[Records from a collection]
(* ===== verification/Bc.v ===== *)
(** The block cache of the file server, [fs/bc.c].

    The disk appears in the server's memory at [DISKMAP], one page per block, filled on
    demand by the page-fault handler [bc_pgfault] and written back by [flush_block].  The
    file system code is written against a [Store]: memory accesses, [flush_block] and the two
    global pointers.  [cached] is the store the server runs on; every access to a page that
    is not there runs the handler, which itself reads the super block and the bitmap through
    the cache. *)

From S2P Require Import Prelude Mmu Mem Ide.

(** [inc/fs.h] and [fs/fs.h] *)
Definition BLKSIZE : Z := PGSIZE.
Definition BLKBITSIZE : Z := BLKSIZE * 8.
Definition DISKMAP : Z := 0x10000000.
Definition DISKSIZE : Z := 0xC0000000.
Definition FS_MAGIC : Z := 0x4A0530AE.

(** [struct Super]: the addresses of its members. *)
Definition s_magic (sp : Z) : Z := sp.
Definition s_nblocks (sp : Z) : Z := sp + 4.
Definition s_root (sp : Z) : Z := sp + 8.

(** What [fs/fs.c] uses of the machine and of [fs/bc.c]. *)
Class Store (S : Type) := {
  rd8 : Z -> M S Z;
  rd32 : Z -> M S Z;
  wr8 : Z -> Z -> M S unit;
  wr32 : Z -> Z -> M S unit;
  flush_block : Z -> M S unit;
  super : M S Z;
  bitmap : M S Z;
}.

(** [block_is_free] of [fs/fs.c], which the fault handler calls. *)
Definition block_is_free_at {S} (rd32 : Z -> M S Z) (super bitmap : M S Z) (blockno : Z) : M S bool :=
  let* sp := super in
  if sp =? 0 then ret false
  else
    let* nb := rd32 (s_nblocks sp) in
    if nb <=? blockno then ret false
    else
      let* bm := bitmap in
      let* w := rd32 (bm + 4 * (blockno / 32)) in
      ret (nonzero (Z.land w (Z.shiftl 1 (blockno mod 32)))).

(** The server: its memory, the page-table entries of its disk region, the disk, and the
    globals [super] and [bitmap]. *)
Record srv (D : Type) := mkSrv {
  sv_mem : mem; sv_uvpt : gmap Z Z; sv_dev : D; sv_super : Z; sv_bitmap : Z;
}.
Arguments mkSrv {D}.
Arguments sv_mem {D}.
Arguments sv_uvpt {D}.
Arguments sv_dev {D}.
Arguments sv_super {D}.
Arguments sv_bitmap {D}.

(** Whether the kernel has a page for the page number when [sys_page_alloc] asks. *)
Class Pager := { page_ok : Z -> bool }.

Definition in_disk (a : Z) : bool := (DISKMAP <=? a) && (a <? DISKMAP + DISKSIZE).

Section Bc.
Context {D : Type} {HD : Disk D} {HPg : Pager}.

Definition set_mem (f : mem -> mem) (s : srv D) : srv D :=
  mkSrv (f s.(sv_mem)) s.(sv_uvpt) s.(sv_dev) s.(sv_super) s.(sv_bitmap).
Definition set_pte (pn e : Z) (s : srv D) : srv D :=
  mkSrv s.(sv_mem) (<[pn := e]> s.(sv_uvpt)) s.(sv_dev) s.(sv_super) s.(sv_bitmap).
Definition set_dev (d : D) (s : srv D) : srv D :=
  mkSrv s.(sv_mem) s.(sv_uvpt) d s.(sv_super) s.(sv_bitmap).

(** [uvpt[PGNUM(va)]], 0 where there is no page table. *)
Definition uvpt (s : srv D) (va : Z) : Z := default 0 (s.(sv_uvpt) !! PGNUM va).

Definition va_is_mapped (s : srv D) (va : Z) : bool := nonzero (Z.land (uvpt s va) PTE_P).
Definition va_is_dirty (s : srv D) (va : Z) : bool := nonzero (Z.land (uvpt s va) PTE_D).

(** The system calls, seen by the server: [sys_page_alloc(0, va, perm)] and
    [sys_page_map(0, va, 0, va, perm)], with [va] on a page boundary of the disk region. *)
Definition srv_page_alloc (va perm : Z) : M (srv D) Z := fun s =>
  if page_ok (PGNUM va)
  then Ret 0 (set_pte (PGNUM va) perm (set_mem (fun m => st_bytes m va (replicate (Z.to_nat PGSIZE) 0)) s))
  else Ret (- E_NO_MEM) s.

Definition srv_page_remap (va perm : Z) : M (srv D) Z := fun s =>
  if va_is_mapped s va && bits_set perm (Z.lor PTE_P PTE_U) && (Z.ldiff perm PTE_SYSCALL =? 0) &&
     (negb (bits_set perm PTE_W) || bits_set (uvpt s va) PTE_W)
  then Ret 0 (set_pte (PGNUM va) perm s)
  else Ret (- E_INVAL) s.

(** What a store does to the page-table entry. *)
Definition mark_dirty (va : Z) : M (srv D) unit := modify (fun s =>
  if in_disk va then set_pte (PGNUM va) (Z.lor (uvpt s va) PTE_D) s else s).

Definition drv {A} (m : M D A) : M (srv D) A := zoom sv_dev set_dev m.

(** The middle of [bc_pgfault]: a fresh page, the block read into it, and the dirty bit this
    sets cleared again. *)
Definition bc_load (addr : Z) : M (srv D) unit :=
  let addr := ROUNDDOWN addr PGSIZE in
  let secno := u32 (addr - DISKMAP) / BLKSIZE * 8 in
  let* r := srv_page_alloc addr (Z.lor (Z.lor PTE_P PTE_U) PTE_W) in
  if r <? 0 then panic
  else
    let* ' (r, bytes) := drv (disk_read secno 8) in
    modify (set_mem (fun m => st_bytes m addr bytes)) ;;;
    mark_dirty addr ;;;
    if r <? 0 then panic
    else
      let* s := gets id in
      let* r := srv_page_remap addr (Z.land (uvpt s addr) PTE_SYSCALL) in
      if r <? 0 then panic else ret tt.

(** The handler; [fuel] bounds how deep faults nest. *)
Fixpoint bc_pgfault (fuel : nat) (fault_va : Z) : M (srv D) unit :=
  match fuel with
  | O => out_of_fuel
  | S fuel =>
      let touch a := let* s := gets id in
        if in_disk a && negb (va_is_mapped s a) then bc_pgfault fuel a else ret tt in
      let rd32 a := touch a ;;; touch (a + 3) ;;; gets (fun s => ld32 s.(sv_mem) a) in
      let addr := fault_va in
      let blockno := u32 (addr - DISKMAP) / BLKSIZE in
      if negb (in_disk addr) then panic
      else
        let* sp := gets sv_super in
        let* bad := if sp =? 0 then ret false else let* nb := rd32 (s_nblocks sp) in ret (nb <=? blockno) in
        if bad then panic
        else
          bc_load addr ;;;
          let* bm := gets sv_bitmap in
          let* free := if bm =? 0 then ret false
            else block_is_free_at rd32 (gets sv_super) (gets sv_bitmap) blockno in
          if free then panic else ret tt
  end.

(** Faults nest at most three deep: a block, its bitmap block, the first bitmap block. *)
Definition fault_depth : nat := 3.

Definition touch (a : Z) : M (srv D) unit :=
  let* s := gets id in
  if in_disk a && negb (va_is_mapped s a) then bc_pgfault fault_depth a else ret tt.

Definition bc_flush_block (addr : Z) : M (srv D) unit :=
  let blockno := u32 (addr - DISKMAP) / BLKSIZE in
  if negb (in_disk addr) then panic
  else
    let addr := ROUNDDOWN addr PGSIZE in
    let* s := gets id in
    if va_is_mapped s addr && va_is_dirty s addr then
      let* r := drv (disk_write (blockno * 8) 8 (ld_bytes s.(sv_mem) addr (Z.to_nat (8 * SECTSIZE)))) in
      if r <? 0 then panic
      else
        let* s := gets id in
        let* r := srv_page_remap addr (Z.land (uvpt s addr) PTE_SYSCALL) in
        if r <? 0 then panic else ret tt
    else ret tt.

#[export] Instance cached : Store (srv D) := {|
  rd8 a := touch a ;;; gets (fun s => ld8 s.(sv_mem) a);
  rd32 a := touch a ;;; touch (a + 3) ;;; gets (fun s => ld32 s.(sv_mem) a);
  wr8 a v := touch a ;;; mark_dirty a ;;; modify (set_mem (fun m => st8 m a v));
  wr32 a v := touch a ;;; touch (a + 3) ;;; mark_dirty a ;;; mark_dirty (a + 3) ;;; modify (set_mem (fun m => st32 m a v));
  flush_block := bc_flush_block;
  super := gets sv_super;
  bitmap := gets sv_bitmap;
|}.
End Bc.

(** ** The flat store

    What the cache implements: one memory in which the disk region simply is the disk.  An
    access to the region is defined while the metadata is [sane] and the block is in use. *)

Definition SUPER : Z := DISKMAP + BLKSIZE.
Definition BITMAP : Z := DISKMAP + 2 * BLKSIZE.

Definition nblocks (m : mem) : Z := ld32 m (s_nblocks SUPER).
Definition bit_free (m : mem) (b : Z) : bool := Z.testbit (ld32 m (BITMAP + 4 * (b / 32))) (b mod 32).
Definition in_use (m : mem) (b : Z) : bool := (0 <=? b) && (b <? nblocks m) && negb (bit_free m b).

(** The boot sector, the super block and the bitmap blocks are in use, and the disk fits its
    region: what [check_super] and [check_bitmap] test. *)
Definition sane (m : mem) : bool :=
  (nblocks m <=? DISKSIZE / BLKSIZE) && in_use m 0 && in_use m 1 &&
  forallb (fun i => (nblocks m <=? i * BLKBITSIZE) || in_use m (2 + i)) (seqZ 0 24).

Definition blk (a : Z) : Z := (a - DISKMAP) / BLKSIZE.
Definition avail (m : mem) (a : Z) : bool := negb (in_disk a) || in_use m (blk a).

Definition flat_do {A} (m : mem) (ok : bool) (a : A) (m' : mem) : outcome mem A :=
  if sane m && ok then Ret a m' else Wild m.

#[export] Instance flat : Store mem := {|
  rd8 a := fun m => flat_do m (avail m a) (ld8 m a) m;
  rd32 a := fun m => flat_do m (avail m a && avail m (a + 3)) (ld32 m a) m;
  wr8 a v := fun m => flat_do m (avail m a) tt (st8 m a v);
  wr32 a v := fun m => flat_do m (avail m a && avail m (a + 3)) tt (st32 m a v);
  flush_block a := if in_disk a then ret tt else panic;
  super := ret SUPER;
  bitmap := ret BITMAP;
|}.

Work instructions: Write down again, exactly as given, only the lines above that fall from the line with "(** The boot" to the line with "#[export] Instance flat", inclusive.

Answer to the problem:
(** The boot sector, the super block and the bitmap blocks are in use, and the disk fits its
    region: what [check_super] and [check_bitmap] test. *)
Definition sane (m : mem) : bool :=
  (nblocks m <=? DISKSIZE / BLKSIZE) && in_use m 0 && in_use m 1 &&
  forallb (fun i => (nblocks m <=? i * BLKBITSIZE) || in_use m (2 + i)) (seqZ 0 24).

Definition blk (a : Z) : Z := (a - DISKMAP) / BLKSIZE.
Definition avail (m : mem) (a : Z) : bool := negb (in_disk a) || in_use m (blk a).

Definition flat_do {A} (m : mem) (ok : bool) (a : A) (m' : mem) : outcome mem A :=
  if sane m && ok then Ret a m' else Wild m.

#[export] Instance flat : Store mem := {|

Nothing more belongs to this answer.